Navy Made 'Split-Second' Call to Fire on Pirates

By Drew Nelles,  Newser Staff
Posted Apr 12, 2009 6:17 PM CDT
Navy Made 'Split-Second' Call to Fire on Pirates
This photo shows a 28-foot lifeboat from the U.S.-flagged container ship Maersk Alabama on Thursday, April 9, 2009 in the Indian Ocean.   (AP Photo/U.S. Navy)

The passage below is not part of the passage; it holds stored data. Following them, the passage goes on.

(* ===== verification/ConfigLoader.v ===== *)
(** * Configuration ([src/src/utils/config_loader.hpp], [.cpp])

    [Module ConfigLoader] is the class: the line loop of [load] over the
    text of the file.  [Module ConfigText] writes a configuration in the
    format it reads. *)

From Stdlib Require Import Ascii.
From S2P Require Import Prelude Floats CppString Types DbcParser.

#[local] Open Scope string_scope.
#[local] Open Scope Z_scope.

Module ConfigLoader.

Record SignalRoute := mk_route { signal_name : string; service_id : Z; method_id : Z }.

Section code.
Context {T : Target}.

(** The body of the loop: the route of a line, [None] for a blank line, a
    comment, a line with fewer than three words or one with a bad number. *)
Definition parse_route (line : string) : option SignalRoute :=
  let line := if has_back DbcParser.cr line then pop_back line else line in
  start ← find_first_not_of DbcParser.blanks line;
  if has_front "#"%char (sdrop start line) then None
  else
    '(name, ss) ← read_token line;
    '(svc_str, ss) ← read_token ss;
    '(method_str, ss) ← read_token ss;
    svc ← stoul16 svc_str;
    met ← stoul16 method_str;
    Some (mk_route name (u16 svc) (u16 met)).

Definition load_line (routes : list SignalRoute) (line : string) : list SignalRoute :=
  match parse_route line with Some r => routes ++ [r] | None => routes end.

(** [load]: the returned flag and [routes_] after the call. *)
Definition load (routes_ : list SignalRoute) (file : option string) : bool * list SignalRoute :=
  match file with
  | None => (false, routes_)
  | Some text =>
      let routes := fold_left load_line (getlines text) routes_ in
      (match routes with [] => false | _ => true end, routes)
  end.

End code.

Definition route_count (routes_ : list SignalRoute) : Z := zlen routes_.

End ConfigLoader.

(** ** Configurations as text *)
Module ConfigText.
Import ConfigLoader DbcText CppStringFacts.

Definition route_line (r : SignalRoute) : string :=
  signal_name r ++ " " ++ print_hex4 (service_id r) ++ " " ++ print_hex4 (method_id r).

(** What a line can hold besides a route: a comment or nothing, after spaces
    and tabs. *)
Variant entry :=
| Route (r : SignalRoute)
| Comment (indent text : string)
| Blank (indent : string).

Definition entry_line (e : entry) : string :=
  match e with
  | Route r => route_line r
  | Comment indent text => indent ++ "#" ++ text
  | Blank indent => indent
  end.

(** A file of such lines, each ended with or without a carriage return. *)
Definition file_line (x : entry * bool) : string :=
  entry_line x.1 ++ (if x.2 then String DbcParser.cr "" else "").
Definition render_file (entries : list (entry * bool)) : string :=
  with_newlines (map file_line entries).

Definition entry_routes (e : entry) : list SignalRoute := match e with Route r => [r] | _ => [] end.
Definition file_routes (entries : list (entry * bool)) : list SignalRoute :=
  entries ≫= fun x => entry_routes x.1.

Definition in_u16 (x : Z) : bool := (0 <=? x) && (x <? 65536).

Definition route_ok (r : SignalRoute) : bool :=
  word (signal_name r) && negb (has_front "#"%char (signal_name r))
  && in_u16 (service_id r) && in_u16 (method_id r).

Definition is_blank (c : ascii) : bool := Ascii.eqb c " " || Ascii.eqb c DbcParser.tab.
Definition in_line (c : ascii) : bool := negb (Ascii.eqb c newline) && negb (Ascii.eqb c DbcParser.cr).

Definition entry_ok (e : entry) : bool :=
  match e with
  | Route r => route_ok r
  | Comment indent text => all is_blank indent && all in_line text
  | Blank indent => all is_blank indent
  end.

End ConfigText.

(** ** Lemmas *)
Module ConfigFacts.
Import ConfigLoader ConfigText DbcParser DbcText CppStringFacts DbcFacts.
#[local] Arguments String.append : simpl nomatch.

Navy Seals opened fire on three Somali pirates today when a naval commander made a split-second decision that Capt. Richard Phillips' life was in imminent danger, the New York Times reports. Authorized by President Obama to use force, snipers shot two pirates who had stuck their heads out of the lifeboat's rear hatch, and killed a third through a window in the bow. The destroyer Bainbridge was towing the lifeboat when snipers opened fire.

Navy Seals slid down ropes to the lifeboat and found Phillips tied up on board. Phillips boarded the Bainbridge for a medical exam, which showed he was in pretty good shape after 4 days held by pirates. He called home and transferred to another ship pending his flight home to Vermont. Obama hailed Phillips' release, but vowed to draw a hard line on pirates. "We remain resolved to halt the rise of piracy in this region," Obama said.